Following is the proposition: an algebraic set $X \subset \mathbb{A}^n$ is irreducible if and only if $I(X)$ is a prime and a question 
And I want to ask is that why $I(X)=I(X_1)\cap I(X_2) $ holds on $(\Leftarrow) $ part.
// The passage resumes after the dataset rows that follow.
(* ===== verification/JsonText.v ===== *)
(** The text of JSON values: [json.dumps] and [json.loads] of Python's standard
    library, as [src/imustore] calls them.

    A [dict] is the list of its entries in insertion order.  Python's [float] is
    an interface: what its [repr] looks like and that [float] reads it back.  The
    interpreter's limits on the digits of an integer and on the depth of nested
    calls are an interface too ([PyLimits]); code that does not bind it runs with
    the limits lifted ([unlimited]). *)

From S2P Require Import Prelude PyBase Struct Text Database Json.
From Stdlib Require Import Strings.Byte.

(** * Limits of the interpreter *)

(** [sys.set_int_max_str_digits] (none: 0) and how many lists and dicts deep
    [json] may still go when it is called ([sys.setrecursionlimit] less the calls
    that are under way). *)
Class PyLimits := {
  int_max_str_digits : option nat;
  recursion_left : option nat
}.

#[global] Instance unlimited : PyLimits | 100 := {| int_max_str_digits := None; recursion_left := None |}.

(** An integer of [n] digits may be read and written. *)
Definition digits_allowed `{PyLimits} (n : nat) : bool :=
  match int_max_str_digits with Some m => (n <=? m)%nat | None => true end.

(** [Py_EnterRecursiveCall] of a list or a dict: what is left inside it *)
Definition enter (depth : option nat) : res (option nat) :=
  match depth with
  | None => Ok None
  | Some O => Raise RecursionError
  | Some (S n) => Ok (Some n)
  end.

(** * Numbers *)

(** The text of a number in its parts: the sign, the digits before the point, the
    point with its digits, the exponent with its sign and digits. *)
Record numtok : Type := mkTok {
  nt_neg : bool;
  nt_int : pystr;
  nt_frac : pystr;
  nt_exp : pystr
}.

Definition tok_text (t : numtok) : pystr := (if nt_neg t then [45%N] else []) ++ nt_int t ++ nt_frac t ++ nt_exp t.

Definition is_digit (c : N) : bool := (48 <=? c)%N && (c <=? 57)%N.

(** The longest run of digits at the front, and the rest. *)
Fixpoint span_digits (s : pystr) : pystr * pystr :=
  match s with
  | [] => ([], [])
  | c :: r => if is_digit c then let '(ds, rest) := span_digits r in (c :: ds, rest) else ([], s)
  end.

(** A point and at least one digit, or nothing. *)
Definition scan_frac (s : pystr) : pystr * pystr :=
  match s with
  | c :: r =>
      if (c =? 46)%N then match span_digits r with ([], _) => ([], s) | (ds, rest) => (c :: ds, rest) end
      else ([], s)
  | [] => ([], s)
  end.

(** An exponent with at least one digit, or nothing. *)
Definition scan_exp (s : pystr) : pystr * pystr :=
  match s with
  | c :: r =>
      if (c =? 101)%N || (c =? 69)%N then
        let '(sg, r) := match r with x :: r' => if (x =? 45)%N || (x =? 43)%N then ([x], r') else ([], r) | [] => ([], r) end in
        match span_digits r with ([], _) => ([], s) | (ds, rest) => (c :: sg ++ ds, rest) end
      else ([], s)
  | [] => ([], s)
  end.

(** A sign, zero or digits that do not start with zero, a fraction, an exponent. *)
Definition scan_number (s : pystr) : option (numtok * pystr) :=
  let '(neg, s1) := match s with c :: r => if (c =? 45)%N then (true, r) else (false, s) | [] => (false, s) end in
  match s1 with
  | [] => None
  | c :: r =>
      if is_digit c then
        let '(ds, r) := if (c =? 48)%N then ([c], r) else span_digits s1 in
        let '(frac, r) := scan_frac r in
        let '(exp, r) := scan_exp r in
        Some (mkTok neg ds frac exp, r)
      else None
  end.

Inductive special : Type := NaN | Infinity | NegInfinity.

(** Python's [float]: whether it is one of the special values, [float.__repr__] and
    [float()] of a text. *)
Class FloatText (F : Type) := {
  fl_special : F -> option special;
  fl_of_special : special -> F;
  float_repr : F -> pystr;
  float_of : pystr -> F
}.

(** The text of a number as [repr] writes floats. *)
Record tok_ok (t : numtok) : Prop := {
  tk_int : nt_int t = [48%N] \/ (exists c ds, nt_int t = c :: ds /\ (49 <=? c)%N && (c <=? 57)%N = true /\ Forall (fun d => is_digit d = true) ds);
  tk_frac : nt_frac t = [] \/ (exists c ds, nt_frac t = 46%N :: c :: ds /\ Forall (fun d => is_digit d = true) (c :: ds));
  tk_exp : nt_exp t = [] \/ (exists x sg c ds, nt_exp t = x :: sg ++ c :: ds /\ (x = 101%N \/ x = 69%N) /\ (sg = [] \/ sg = [45%N] \/ sg = [43%N]) /\
    Forall (fun d => is_digit d = true) (c :: ds))
}.

(** A finite float is written as a number with a point or an exponent, and read
    back. *)
Class FloatTextLaws (F : Type) `{FloatText F} := {
  float_repr_of x : fl_special x = None -> float_of (float_repr x) = x;
  float_repr_tok x : fl_special x = None -> exists t, float_repr x = tok_text t /\ tok_ok t /\ nt_frac t ++ nt_exp t <> [];
  float_special x sp : fl_special x = Some sp -> x = fl_of_special sp
}.

Definition special_text (sp : special) : pystr :=
  match sp with NaN => str "NaN" | Infinity => str "Infinity" | NegInfinity => str "-Infinity" end.

(** * Strings *)

(** [\uXXXX] *)
Definition hex4 (z : Z) : pystr :=
  [92; 117; hex_digit (z / 4096 mod 16); hex_digit (z / 256 mod 16); hex_digit (z / 16 mod 16); hex_digit (z mod 16)]%N.

(** One character of [py_encode_basestring_ascii]. *)
Definition esc_char (c : N) : pystr :=
  if (c =? 92)%N then [92; 92]%N
  else if (c =? 34)%N then [92; 34]%N
  else if (c =? 8)%N then [92; 98]%N
  else if (c =? 12)%N then [92; 102]%N
  else if (c =? 10)%N then [92; 110]%N
  else if (c =? 13)%N then [92; 114]%N
  else if (c =? 9)%N then [92; 116]%N
  else if (32 <=? c)%N && (c <=? 126)%N then [c]
  else
    let z := Z.of_N c in
    if z <? 0x10000 then hex4 z
    else hex4 (0xD800 + (z - 0x10000) / 1024) ++ hex4 (0xDC00 + (z - 0x10000) mod 1024).

Definition esc (s : pystr) : pystr := s ≫= esc_char.

Definition quote (s : pystr) : pystr := [34%N] ++ esc s ++ [34%N].

(** A hexadecimal digit, in either case. *)
Definition hex_value (c : N) : option Z :=
  let z := Z.of_N c in
  if (48 <=? z) && (z <=? 57) then Some (z - 48)
  else if (97 <=? z) && (z <=? 102) then Some (z - 87)
  else if (65 <=? z) && (z <=? 70) then Some (z - 55)
  else None.

Definition unhex4 (a b c d : N) : res Z :=
  match hex_value a, hex_value b, hex_value c, hex_value d with
  | Some a, Some b, Some c, Some d => Ok (a * 4096 + b * 256 + c * 16 + d)
  | _, _, _, _ => Raise JSONDecodeError
  end.

Definition is_high (z : Z) : bool := (0xD800 <=? z) && (z <=? 0xDBFF).
Definition is_low (z : Z) : bool := (0xDC00 <=? z) && (z <=? 0xDFFF).

(** The character after a backslash, [u] apart. *)
Definition unescape (c : N) : res N :=
  if (c =? 34)%N || (c =? 92)%N || (c =? 47)%N then Ok c
  else if (c =? 98)%N then Ok 8%N
  else if (c =? 102)%N then Ok 12%N
  else if (c =? 110)%N then Ok 10%N
  else if (c =? 114)%N then Ok 13%N
  else if (c =? 116)%N then Ok 9%N
  else Raise JSONDecodeError.

(** [scanstring] in its strict mode, after the opening quote: the string and what
    follows the closing quote.  The escapes of a surrogate pair are one
    character. *)
Fixpoint scan_string (s : pystr) : res (pystr * pystr) :=
  match s with
  | [] => Raise JSONDecodeError
  | c :: r =>
      if (c =? 34)%N then Ok ([], r)
      else if (c =? 92)%N then
        match r with
        | [] => Raise JSONDecodeError
        | e :: r1 =>
            if (e =? 117)%N then
              match r1 with
              | a :: b :: c :: d :: r2 =>
                  u ← unhex4 a b c d;
                  let single := '(t, rest) ← scan_string r2; Ok (Z.to_N u :: t, rest) in
                  if is_high u then
                    match r2 with
                    | x :: y :: a' :: b' :: c' :: d' :: r3 =>
                        if (x =? 92)%N && (y =? 117)%N then
                          v ← unhex4 a' b' c' d';
                          if is_low v then
                            '(t, rest) ← scan_string r3;
                            Ok (Z.to_N (0x10000 + (u - 0xD800) * 1024 + (v - 0xDC00)) :: t, rest)
                          else single
                        else single
                    | _ => single
                    end
                  else single
              | _ => Raise JSONDecodeError
              end
            else ch ← unescape e; '(t, rest) ← scan_string r1; Ok (ch :: t, rest)
        end
      else if (c <? 32)%N then Raise JSONDecodeError
      else '(t, rest) ← scan_string r; Ok (c :: t, rest)
  end.

(** * Values *)

(** [separators=(item, key)] *)
Record separators : Type := mkSeps { item_sep : pystr; key_sep : pystr }.

Definition default_seps : separators := mkSeps (str ", ") (str ": ").
Definition compact_seps : separators := mkSeps (str ",") (str ":").

(** [sep.join(parts)] *)
Fixpoint join (sep : pystr) (parts : list pystr) : pystr :=
  match parts with
  | [] => []
  | [p] => p
  | p :: parts => p ++ sep ++ join sep parts
  end.

(** [str(z)] *)
Definition int_text (z : Z) : pystr := Byte.to_N <$> dec z.

(** How many digits [str(z)] has, its sign apart *)
Definition int_digits (z : Z) : nat := length (int_text (Z.abs z)).

(** [int(text)] of a text of digits *)
Definition int_of (s : pystr) : res Z := py_int ((fun c => byte_of_Z (Z.of_N c)) <$> s).

(** [d[k] = v]: a new key goes to the end. *)
Fixpoint dict_set {A} (k : pystr) (v : A) (d : list (pystr * A)) : list (pystr * A) :=
  match d with
  | [] => [(k, v)]
  | (k', v') :: d => if bool_decide (k' = k) then (k', v) :: d else (k', v') :: dict_set k v d
  end.

(** [dict(pairs)] *)
Definition dict_of {A} (pairs : list (pystr * A)) : list (pystr * A) :=
  foldl (fun d kv => dict_set kv.1 kv.2 d) [] pairs.

Definition is_ws (c : N) : bool := (c =? 32)%N || (c =? 9)%N || (c =? 10)%N || (c =? 13)%N.

Fixpoint skip_ws (s : pystr) : pystr :=
  match s with
  | [] => []
  | c :: r => if is_ws c then skip_ws r else s
  end.

(** [f] on every element in turn, up to the first that raises *)
Definition each {A} (f : A -> res unit) : list A -> res unit :=
  fix each l := match l with [] => Ok tt | x :: l => _ ← f x; each l end.

(** [text] at the front of [s] *)
Fixpoint strip_prefix (text s : pystr) : option pystr :=
  match text, s with
  | [], _ => Some s
  | x :: text, y :: s => if (x =? y)%N then strip_prefix text s else None
  | _ :: _, [] => None
  end.

Section json.
Context {F : Type} `{FloatText F}.
Abbreviation js := (json_of F).

(** [json.dumps(v, separators=...)] *)
Fixpoint dumps (sep : separators) (v : js) : pystr :=
  match v with
  | JNull => str "null"
  | JBool true => str "true"
  | JBool false => str "false"
  | JInt z => int_text z
  | JFloat x => match fl_special x with Some sp => special_text sp | None => float_repr x end
  | JStr s => quote s
  | JList l => [91%N] ++ join (item_sep sep) (dumps sep <$> l) ++ [93%N]
  | JDict d => [123%N] ++ join (item_sep sep) ((fun kv => quote kv.1 ++ key_sep sep ++ dumps sep kv.2) <$> d) ++ [125%N]
  end.

(** The limits [json.dumps] meets on its way through a value. *)
Fixpoint writable `{PyLimits} (depth : option nat) (v : js) : res unit :=
  match v with
  | JInt z => if digits_allowed (int_digits z) then Ok tt else Raise ValueError
  | JList l => depth ← enter depth; each (writable depth) l
  | JDict d => depth ← enter depth; each (fun kv => writable depth kv.2) d
  | _ => Ok tt
  end.

(** What [sort_keys=True] does to every [dict] of a value. *)
Fixpoint sort_keys (v : js) : js :=
  match v with
  | JList l => JList (sort_keys <$> l)
  | JDict d => JDict (merge_sort (fun a b => str_le a.1 b.1) ((fun kv => (kv.1, sort_keys kv.2)) <$> d))
  | v => v
  end.

(** A number, or one of the names Python adds. *)
Definition scan_other `{PyLimits} (s : pystr) : res (js * pystr) :=
  match strip_prefix (str "null") s with Some r => Ok (JNull, r) | None =>
  match strip_prefix (str "true") s with Some r => Ok (JBool true, r) | None =>
  match strip_prefix (str "false") s with Some r => Ok (JBool false, r) | None =>
  match scan_number s with
  | Some (t, r) =>
      match nt_frac t ++ nt_exp t with
      | [] => if digits_allowed (length (nt_int t)) then z ← int_of (tok_text t); Ok (JInt z, r) else Raise ValueError
      | _ => Ok (JFloat (float_of (tok_text t)), r)
      end
  | None =>
  match strip_prefix (str "NaN") s with Some r => Ok (JFloat (fl_of_special NaN), r) | None =>
  match strip_prefix (str "Infinity") s with Some r => Ok (JFloat (fl_of_special Infinity), r) | None =>
  match strip_prefix (str "-Infinity") s with Some r => Ok (JFloat (fl_of_special NegInfinity), r) | None =>
  Raise JSONDecodeError end end end end end end end.

(** [scan_once], and the loops of [JSONArray] and [JSONObject] over the items that
    follow.  Every second call at the latest has read a character, so twice the
    length of the text is fuel enough ([scan_total]). *)
Fixpoint scan_once `{PyLimits} (depth : option nat) (fuel : nat) (s : pystr) : res (js * pystr) :=
  match s, fuel with
  | [], _ => Raise JSONDecodeError
  | _ :: _, O => Raise RecursionError
  | c :: r, S fuel =>
      if (c =? 34)%N then '(t, rest) ← scan_string r; Ok (JStr t, rest)
      else if (c =? 123)%N then
        depth ← enter depth;
        let r := skip_ws r in
        match r with
        | x :: rest => if (x =? 125)%N then Ok (JDict [], rest) else '(d, rest) ← scan_pairs depth fuel r; Ok (JDict (dict_of d), rest)
        | [] => Raise JSONDecodeError
        end
      else if (c =? 91)%N then
        depth ← enter depth;
        let r := skip_ws r in
        match r with
        | x :: rest => if (x =? 93)%N then Ok (JList [], rest) else '(l, rest) ← scan_items depth fuel r; Ok (JList l, rest)
        | [] => Raise JSONDecodeError
        end
      else scan_other s
  end
with scan_items `{PyLimits} (depth : option nat) (fuel : nat) (s : pystr) : res (list js * pystr) :=
  match fuel with
  | O => Raise RecursionError
  | S fuel =>
      '(v, r) ← scan_once depth fuel s;
      match skip_ws r with
      | x :: rest =>
          if (x =? 93)%N then Ok ([v], rest)
          else if (x =? 44)%N then '(l, rest) ← scan_items depth fuel (skip_ws rest); Ok (v :: l, rest)
          else Raise JSONDecodeError
      | [] => Raise JSONDecodeError
      end
  end
with scan_pairs `{PyLimits} (depth : option nat) (fuel : nat) (s : pystr) : res (list (pystr * js) * pystr) :=
  match s, fuel with
  | [], _ => Raise JSONDecodeError
  | _ :: _, O => Raise RecursionError
  | c :: r, S fuel =>
      if (c =? 34)%N then
        '(k, r) ← scan_string r;
        match skip_ws r with
        | x :: r =>
            if (x =? 58)%N then
              '(v, r) ← scan_once depth fuel (skip_ws r);
              match skip_ws r with
              | y :: rest =>
                  if (y =? 125)%N then Ok ([(k, v)], rest)
                  else if (y =? 44)%N then '(d, rest) ← scan_pairs depth fuel (skip_ws rest); Ok ((k, v) :: d, rest)
                  else Raise JSONDecodeError
              | [] => Raise JSONDecodeError
              end
            else Raise JSONDecodeError
        | [] => Raise JSONDecodeError
        end
      else Raise JSONDecodeError
  end.

(** [json.loads(s)] *)
Definition loads `{PyLimits} (s : pystr) : res js :=
  if match s with c :: _ => (c =? 0xFEFF)%N | [] => false end then Raise JSONDecodeError
  else
    let s := skip_ws s in
    '(v, r) ← scan_once recursion_left (2 * length s) s;
    match skip_ws r with [] => Ok v | _ => Raise JSONDecodeError end.

End json.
I can only justify $ I(X) \subset I(X_1) \cap I(X_2) $. My thought is based on the definition of ideal $ I(X) = \left \{ f \in K[x_1,...x_n] : f(p)=0, \forall p \in X (\subset \mathbb{A}^n ) \right \} $. My main idea --it seems to be wrong-- is by putting $ X=X_1 \cup X_2 = (X \setminus X_1) \cup (X_1 \cap X_2) \cup (X \setminus X_2) $ Then if $f \in I(X)$, then at least $f(p)=0, \forall p \in X_1\cap X_2 $, which implies $f(p)=0, \forall p \in X_1 $ and $f(p)=0, \forall p \in X_2 $. Hence, $I(X) \subset I(X_1) \cap I(X_2) $. But, $(\supset)$ is clearly impossible when going reversely from $f \in I(X_1) \cap I(X_2) $. Anyway, I have no clue why this equality holds... Clearly, I approached the set theory logic but did not use that $X$ is an algebraic set and $I(X)$ is a radical ideal since it is a prime ideal.
Denote $I(X_1)=I,I(X_2)=J,I(X)=P$. Clearly, $IJ\subset P$. The claim now follows from the following exercise: if $IJ\subset P$ where $P$ is a prime ideal, then one of $I,J$ is contained in $P$.